Coisa de Mulher busca o kitsch, não sem paródia desse kitsch, estabelecendo assim, com seus personagens e situações, uma relação de superioridade debochada, de uma inteligência que, para fazer o “popular-massivo” do atual contexto elitista do consumo de cinema, brinca de ser popularesco mas sem acreditar em sua opção – tampouco brigando criticamente com ela. Temos lá uma fórmula sendo seguida com a convicção e a energia de um burocrata em vias de se aposentar. Se existe uma caça à piada, há desprezo pelo cinema, pela imagem, pelos espaços privados ou compartilhados, pela movimentação dos corpos nesses espaços, pelos cortes, por todos os componentes da forma. Não se trata apenas de um filme feio de se ver, porque, a rigor, o feio pode ser filmado com potência estética. Coisa de Mulher é feio e sorumbático. Estamos em uma linha de produção, a de Diler Trindade, que trata cinema como sapato de segunda. Parece haver uma suposição, nessa estratégia, de que, se é para ter apelo “popular” (mesmo se for para a classe média), qualquer sofisticação tem de ser evitada. A TV Globo faz melhor em qualquer de suas linhas de atuação (novela, série, programas).

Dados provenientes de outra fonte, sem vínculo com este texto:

(** * go-flagz: the etcd updater and the dynamic proto3 flag value

    A shallow embedding of the two Go sources of the repository,

    - the etcd [Updater] (package [etcd]): [New], [Initialize], [Start],
      [Stop], [readAllFlags], [setFlag], [watchForUpdates],
      [rollbackEtcdValue], [nodeToFlagName];
    - [DynProto3Value] (package [protoflagz]): [Get], [Set],
      [WithValidator], [WithNotifier], [String], [PrettyString];

    followed by the properties of the specification proved (or refuted)
    on it. *)

From Stdlib Require Import NArith ZArith Ascii String List Bool Lia.
From stdpp Require Import base option list strings gmap pretty.

Local Open Scope string_scope.

#[local] Set Warnings "-register-all".

(** ** The functions of Go's [strings] package that the code calls *)

Module GoStrings.

(** [len(s)], in bytes: a Go string is a byte sequence, and so is a
    [string] here. *)
Definition len (s : string) : nat := String.length s.

(** [s[n:]] *)
Fixpoint skip (n : nat) (s : string) : string :=
  match n, s with
  | O, _ => s
  | S _, EmptyString => EmptyString
  | S k, String _ t => skip k t
  end.

(** [strings.HasPrefix(s, prefix)] *)
Definition HasPrefix (s pre : string) : bool := String.prefix pre s.

(** [strings.HasSuffix(s, suffix)] *)
Definition HasSuffix (s suf : string) : bool :=
  String.prefix (String.rev suf) (String.rev s).

(** [strings.TrimPrefix(s, prefix)] *)
Definition TrimPrefix (s pre : string) : string :=
  if HasPrefix s pre then skip (len pre) s else s.

(** [strings.Count(s, substr)] for a non-empty [substr]: the number of
    non-overlapping occurrences.  [hold] is the number of bytes still
    covered by the occurrence just counted.  (For the empty [substr] Go
    returns the number of runes plus one; the updater only calls it with
    the separator ["/"].) *)
Fixpoint countFrom (hold : nat) (s substr : string) : nat :=
  match s with
  | EmptyString => O
  | String _ t =>
      match hold with
      | S k => countFrom k t substr
      | O =>
          if String.prefix substr s
          then S (countFrom (len substr - 1) t substr)
          else countFrom O t substr
      end
  end.

Definition Count (s substr : string) : nat := countFrom O s substr.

E isso não significa que, entre os filmes brasileiros recentemente lançados ou prestes a chegar ao circuito, não haja casos iguais, do mesmo nível, com propostas e ambições diferentes, mas resultados pífios. Em setembro de 2005, por coincidência de agenda de lançamentos, o quadro é desanimador: Gaijin 2, de Tizuka Yamasaki, Sal de Prata, de Carlos Gerbase, Diário de um Novo Mundo, de Paulo Nascimento, Filhas do Vento, de Joel Zito Araújo. Todos exemplos de um cinema de roteiro ou de produção, sem nenhuma ambição na forma de relação do diretor com seus espaços, com seus seres e com seu mundo dramático. Parecem trabalhos que existem demais antes do set, ou, em outro pólo, ressentem-se de ter um programa estético mínimo. Coisa de Mulher é um deles. Não o pior. Está alinhado com um segmento da produção desse momento.